** Opening INFORMATION SHOWN block **

Lemma task_state_update (s s' : TaskSupervisor S) t r u :
  tasks s' = <[t := r]> (tasks s) -> recovered_tasks s' = recovered_tasks s ->
  task_state s' u = if decide (u = t) then Some (state r) else task_state s u.
Proof.
  intros Ht Hr. unfold task_state. rewrite Ht, Hr, lookup_insert.
  destruct (decide (t = u)) as [->|]; [by rewrite decide_True | by rewrite decide_False].
Qed.

Lemma btree_len_insert_update {K V} `{Countable K} (m : gmap K V) k v :
  is_Some (m !! k) -> btree_len (<[k := v]> m) = btree_len m.
Proof. intros Hk. unfold btree_len. by rewrite map_size_insert_Some. Qed.

(** Two supervisors with the same table. *)
Record same_table (s s' : TaskSupervisor S) : Prop := {
  st_tasks : tasks s' = tasks s;
  st_recovered : recovered_tasks s' = recovered_tasks s;
  st_index : idempotency_index s' = idempotency_index s;
  st_max : max_tasks s' = max_tasks s;
}.

Lemma table_inv_same s s' w w' :
  table_inv s w -> same_table s s' -> world_le w w' -> table_inv s' w'.
Proof.
  intros [Hr Hf Hrec Hi Hc Hl] [Et Er Ei Em] Hw.
  split; rewrite ?Et, ?Er, ?Ei, ?Em; try done.
  intros t q. unfold task_state. rewrite Et, Er. intros Hq. eauto with worlds.
Qed.

(** Replacing the record of a task. *)
Lemma table_inv_update s t r r' w :
  table_inv s w -> tasks s !! t = Some r -> spec r' = spec r -> record_ok r' ->
  table_inv (set_tasks (<[t := r']> (tasks s)) s) w.
Proof.
  intros [Hr Hf Hrec Hi Hc Hl] Ht Hspec Hok. split; simpl; try done.
  - intros u q Hq. rewrite lookup_insert in Hq. case_decide; [by simplify_eq | eauto].
  - intros u q Hq. rewrite (task_state_update s _ t r') in Hq by done. case_decide; [subst | eauto].
    apply (Hf t (state r)). unfold task_state. by rewrite Ht.
  - intros u q Hq. destruct (Hrec u q Hq) as [? Hnone]. split; [done|].
    rewrite lookup_insert_ne; [done|]. congruence.
  - intros k u. rewrite Hi. split; intros (q & Hq & Hk).
    + destruct (decide (t = u)) as [<-|Hne].
      * exists r'. rewrite lookup_insert_eq. split; [done|]. congruence.
      * exists q. by rewrite lookup_insert_ne.
    + rewrite lookup_insert in Hq. case_decide; [|eauto]. simplify_eq. exists r. split; [done|].
      congruence.
  - rewrite btree_len_insert_update by eauto. done.
Qed.

(** ** Operations waiting for or holding a grant *)

Definition pending_ok (s : TaskSupervisor S) (id : ApprovalId) (po : PendingOperation) : Prop :=
  exists r deadline,
    tasks s !! po_task_id po = Some r
    /\ (state r = WaitingApproval \/ strict = false /\ state r = Running)
    /\ needs_grant r (po_request po)
    /\ pending (approval_authority s) !! id
        = Some (mk_PendingApproval (po_task_id po) (po_operation_id po)
                  (owned_action (po_request po)) deadline).

Definition approved_ok (s : TaskSupervisor S) (o : OperationId) (ao : ApprovedOperation) : Prop :=
  exists r, tasks s !! ao_task_id ao = Some r /\ state r <> Queued /\ needs_grant r (ao_request ao)
    /\ grant_task_id (ao_grant ao) = ao_task_id ao /\ grant_operation_id (ao_grant ao) = o
    /\ grant_action (ao_grant ao) = owned_action (ao_request ao).

Record ops_inv (s : TaskSupervisor S) (w : World) : Prop := {
  oi_authority : authority_wf (approval_authority s);
  oi_fresh : authority_fresh (approval_authority s) w;
  oi_pending : forall id po, pending_operations s !! id = Some po -> pending_ok s id po;
  oi_listed : forall id pa, pending (approval_authority s) !! id = Some pa ->
    is_Some (pending_operations s !! id);
  oi_waiting : forall t r, tasks s !! t = Some r -> state r = WaitingApproval ->
    exists id po, pending_operations s !! id = Some po /\ po_task_id po = t;
  oi_one : forall id1 id2 po1 po2,
    pending_operations s !! id1 = Some po1 -> pending_operations s !! id2 = Some po2 ->
    po_task_id po1 = po_task_id po2 \/ po_operation_id po1 = po_operation_id po2 -> id1 = id2;
  oi_op_fresh : forall id po, pending_operations s !! id = Some po ->
    unminted w (operation_uuid (po_operation_id po))
    /\ approved_operations s !! po_operation_id po = None;
  oi_approved : forall o ao, approved_operations s !! o = Some ao ->
    approved_ok s o ao /\ unminted w (operation_uuid o);
}.

(** Updates that forget operations: what is left of the pending operations
    keeps its authority entry, specifications do not change, and a task whose
    state changes neither waits nor has a pending operation left. *)
Record shrinks (s s' : TaskSupervisor S) : Prop := {
  sh_authority : authority_wf (approval_authority s');
  sh_pending : forall id po, pending_operations s' !! id = Some po ->
    pending_operations s !! id = Some po
    /\ pending (approval_authority s') !! id = pending (approval_authority s) !! id;
  sh_listed : forall id pa, pending (approval_authority s') !! id = Some pa ->
    pending (approval_authority s) !! id = Some pa
    /\ (is_Some (pending_operations s !! id) -> is_Some (pending_operations s' !! id));
  sh_approved : forall o ao, approved_operations s' !! o = Some ao ->
    approved_operations s !! o = Some ao;
  sh_tasks : forall t r, tasks s !! t = Some r ->
    exists r', tasks s' !! t = Some r' /\ spec r' = spec r
      /\ (state r' = state r /\ (forall id po, pending_operations s !! id = Some po ->
            po_task_id po = t -> pending_operations s' !! id = Some po)
          \/ state r' <> WaitingApproval /\ state r' <> Queued
             /\ (forall id po, pending_operations s' !! id = Some po -> po_task_id po = t ->
                   strict = false /\ state r' = Running));
  sh_no_new : forall t, tasks s !! t = None -> tasks s' !! t = None;
}.

Lemma ops_inv_shrink s s' w w' :
  ops_inv s w -> shrinks s s' -> world_le w w' -> ops_inv s' w'.
Proof.
  intros [Ha Hf Hp Hl Hwt Hone Hof Hap] [Ha' Hp' Hl' Hap' Ht Hn] Hw. split.
  - done.
  - eapply authority_fresh_mono; [done|]. eapply authority_fresh_sub; [|done].
    intros id pa Hpa. by apply Hl'.
  - intros id po Hpo. destruct (Hp' id po Hpo) as [Hold Hsame].
    destruct (Hp id po Hold) as (r & d & Hr & Hst & Hng & Hpa).
    destruct (Ht _ _ Hr) as (r' & Hr' & Hspec & Hcase). exists r', d.
    split_and!; [done | | by unfold needs_grant; rewrite Hspec | by rewrite Hsame].
    destruct Hcase as [[-> _]|(_ & _ & Hno)]; [done | right; eauto].
  - intros id pa Hpa. destruct (Hl' id pa Hpa) as [Hold Hkeep]. eauto.
  - intros t r' Hr' Hst. destruct (tasks s !! t) as [r|] eqn:Hr; [|by rewrite (Hn t Hr) in Hr'].
    destruct (Ht t r Hr) as (r'' & Hr'' & _ & Hcase). simplify_eq.
    destruct Hcase as [[E Hkeep]|[? _]]; [|done].
    destruct (Hwt t r Hr) as (id & po & Hpo & Hpt); [congruence|]. eauto.
  - intros id1 id2 po1 po2 Hpo1 Hpo2. apply Hp' in Hpo1 as [? _], Hpo2 as [? _]. eauto.
  - intros id po Hpo. apply Hp' in Hpo as [Hpo _]. destruct (Hof id po Hpo) as [Hu Hnone].
    split; [eauto with worlds|]. destruct (approved_operations s' !! _) eqn:E; [|done].
    apply Hap' in E. congruence.
  - intros o ao Hao. apply Hap' in Hao. destruct (Hap o ao Hao) as [(r & Hr & Hnq & Hng & ? & ? & ?) Hu].
    split; [|eauto with worlds]. destruct (Ht _ _ Hr) as (r' & Hr' & Hspec & Hcase).
    exists r'. split_and!; try done; [|by unfold needs_grant; rewrite Hspec].
    destruct Hcase as [[-> _]|(_ & ? & _)]; done.
Qed.

Lemma minted_next w i j k : (uuids_minted w <= k)%nat ->
  ~ unminted w (uuid_at k) /\ unminted (mk_World i j (Datatypes.S k)) (uuid_at k).
Proof.
  intros Hk. split; [intros Hu; by apply (Hu k)|].
  intros n Hn E. apply uuid_unique in E. simpl in Hn. lia.
Qed.

(** A new pending operation, its authority entry and the waiting task. *)
Definition suspend (t : TaskId) (r : TaskRecord) (id : ApprovalId) (o : OperationId)
    (req : OwnedCapabilityRequest) (deadline : Z) (s : TaskSupervisor S) : TaskSupervisor S :=
  set_tasks (<[t := with_state WaitingApproval r]> (tasks s))
    (set_pending (<[id := mk_PendingOperation t o req]> (pending_operations s))
      (set_authority (authority_insert id (mk_PendingApproval t o (owned_action req) deadline)
         (approval_authority s)) s)).

Lemma ops_inv_suspend s t r id o req d w w' :
  ops_inv s w -> world_le w w' -> tasks s !! t = Some r -> needs_grant r req ->
  (forall id' po, pending_operations s !! id' = Some po -> po_task_id po <> t) ->
  authority_wf (approval_authority (suspend t r id o req d s)) ->
  ~ unminted w (approval_uuid id) -> unminted w' (approval_uuid id) ->
  ~ unminted w (operation_uuid o) -> unminted w' (operation_uuid o) ->
  ops_inv (suspend t r id o req d s) w'.
Proof.
  intros [Ha Hf Hp Hl Hwt Hone Hof Hap] Hw Ht Hng Hno Ha' Hid Hid' Ho Ho'.
  assert (Hpid : pending_operations s !! id = None).
  { destruct (pending_operations s !! id) as [po|] eqn:E; [|done].
    destruct (Hp _ _ E) as (? & ? & _ & _ & _ & Hpa). by apply Hf in Hpa. }
  split; simpl.
  - done.
  - intros id' pa Hpa. simpl in Hpa. rewrite lookup_insert in Hpa.
    case_decide; [by subst | eauto with worlds].
  - intros id' po Hpo. rewrite lookup_insert in Hpo. case_decide.
    + simplify_eq. exists (with_state WaitingApproval r), d. simpl. rewrite !lookup_insert_eq. auto.
    + destruct (Hp id' po Hpo) as (r' & d' & Hr' & ?). exists r', d'. simpl.
      rewrite !lookup_insert_ne; [done..|]; intros E; by eapply Hno.
  - intros id' pa Hpa. rewrite lookup_insert in Hpa. rewrite lookup_insert. case_decide; [by eexists | eauto].
  - intros t' r' Hr' Hst. rewrite lookup_insert in Hr'. case_decide.
    + simplify_eq. exists id. rewrite lookup_insert_eq. eauto.
    + destruct (Hwt t' r' Hr' Hst) as (id' & po & Hpo & ?). exists id', po.
      rewrite lookup_insert_ne; [done|]. congruence.
  - intros id1 id2 po1 po2. rewrite !lookup_insert. repeat case_decide; subst; [done | | |eauto].
    + intros [= <-] Hpo2 [E|E]; simpl in E; [exfalso; eapply Hno; eauto|]. subst. by apply Hof in Hpo2 as [? _].
    + intros Hpo1 [= <-] [E|E]; simpl in E; [exfalso; eapply Hno; eauto|]. subst. by apply Hof in Hpo1 as [? _].
  - intros id' po Hpo. rewrite lookup_insert in Hpo. case_decide; simplify_eq; simpl.
    + split; [done|]. destruct (approved_operations s !! o) eqn:E; [|done]. by apply Hap in E as [_ ?].
    + destruct (Hof id' po Hpo). eauto with worlds.
  - intros o' ao Hao. destruct (Hap o' ao Hao) as [(r' & Hr' & Hnq & Hng' & ?) ?].
    split; [|eauto with worlds]. unfold approved_ok. simpl. rewrite lookup_insert. case_decide; [|eauto].
    simplify_eq. exists (with_state WaitingApproval r). auto.
Qed.

(** A grant obtained for an operation that is not pending any more. *)
Lemma ops_inv_insert_approved s o ao w :
  ops_inv s w -> approved_ok s o ao -> unminted w (operation_uuid o) ->
  (forall id po, pending_operations s !! id = Some po -> po_operation_id po <> o) ->
  ops_inv (set_approved (<[o := ao]> (approved_operations s)) s) w.
Proof.
  intros [Ha Hf Hp Hl Hwt Hone Hof Hap] Hok Hu Hno. split; simpl; try done.
  - intros id po Hpo. destruct (Hof id po Hpo) as [? Hnone]. split; [done|].
    rewrite lookup_insert_ne; [done|]. intros E. by eapply Hno.
  - intros o' ao' Hao. rewrite lookup_insert in Hao. case_decide; [by simplify_eq | by apply Hap].
Qed.

(** A new task that does not wait. *)
Lemma ops_inv_new_task s t r w w' :
  ops_inv s w -> world_le w w' -> tasks s !! t = None -> state r <> WaitingApproval ->
  ops_inv (set_tasks (<[t := r]> (tasks s)) s) w'.
Proof.
  intros [Ha Hf Hp Hl Hwt Hone Hof Hap] Hw Ht Hst.
  assert (Hkeep : forall u q, tasks s !! u = Some q -> <[t := r]> (tasks s) !! u = Some q)
    by (intros u q Hq; rewrite lookup_insert_ne; [done | congruence]).
  split; simpl; try done.
  - by eapply authority_fresh_mono.
  - intros id po Hpo. destruct (Hp id po Hpo) as (q & d & Hq & ?). exists q, d. eauto.
  - intros u q Hq Hwait. rewrite lookup_insert in Hq. case_decide; [congruence | eauto].
  - intros id po Hpo. destruct (Hof id po Hpo). eauto with worlds.
  - intros o ao Hao. destruct (Hap o ao Hao) as [(q & Hq & ?) ?]. split; [|eauto with worlds].
    exists q. eauto.
Qed.

(** ** The audit trail of operations *)

Definition logged (es : S) (t : TaskId) (k : TaskEventKind) : Prop := k ∈ kind <$> store_log es t.

(** Every pending operation was requested, and every approved one requested and
    granted, on the record. *)
Record audit_inv (es : S) (s : TaskSupervisor S) : Prop := {
  au_pending : forall id po, pending_operations s !! id = Some po ->
    logged es (po_task_id po) (EvApprovalRequested id (po_operation_id po));
  au_approved : forall o ao, approved_operations s !! o = Some ao ->
    logged es (ao_task_id ao) (EvApprovalRequested (grant_approval_id (ao_grant ao)) o)
    /\ logged es (ao_task_id ao) (EvApprovalGranted (grant_approval_id (ao_grant ao)) o);
}.

(** Logs only grow. *)
Definition grows (es es' : S) : Prop := forall t, store_log es t `prefix_of` store_log es' t.

Lemma extends_grows es t ks es' : extends es t ks es' -> grows es es'.
Proof.
  intros [(evs & He & _) Ho] u. destruct (decide (u = t)) as [->|Hne]; [rewrite He; by apply prefix_app_r|].
  by rewrite Ho.
Qed.

Lemma same_logs_grows es es' : same_logs es es' -> grows es es'.
Proof. intros Hs t. by rewrite Hs. Qed.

** Closing INFORMATION SHOWN block **

Begin at the line above that has "po_task_id po = t -> pending_operations" and stop after the line that has "destruct (Hp id po Hold)", copying each line exactly and adding nothing else.

            po_task_id po = t -> pending_operations s' !! id = Some po)
          \/ state r' <> WaitingApproval /\ state r' <> Queued
             /\ (forall id po, pending_operations s' !! id = Some po -> po_task_id po = t ->
                   strict = false /\ state r' = Running));
  sh_no_new : forall t, tasks s !! t = None -> tasks s' !! t = None;
}.

Lemma ops_inv_shrink s s' w w' :
  ops_inv s w -> shrinks s s' -> world_le w w' -> ops_inv s' w'.
Proof.
  intros [Ha Hf Hp Hl Hwt Hone Hof Hap] [Ha' Hp' Hl' Hap' Ht Hn] Hw. split.
  - done.
  - eapply authority_fresh_mono; [done|]. eapply authority_fresh_sub; [|done].
    intros id pa Hpa. by apply Hl'.
  - intros id po Hpo. destruct (Hp' id po Hpo) as [Hold Hsame].
    destruct (Hp id po Hold) as (r & d & Hr & Hst & Hng & Hpa).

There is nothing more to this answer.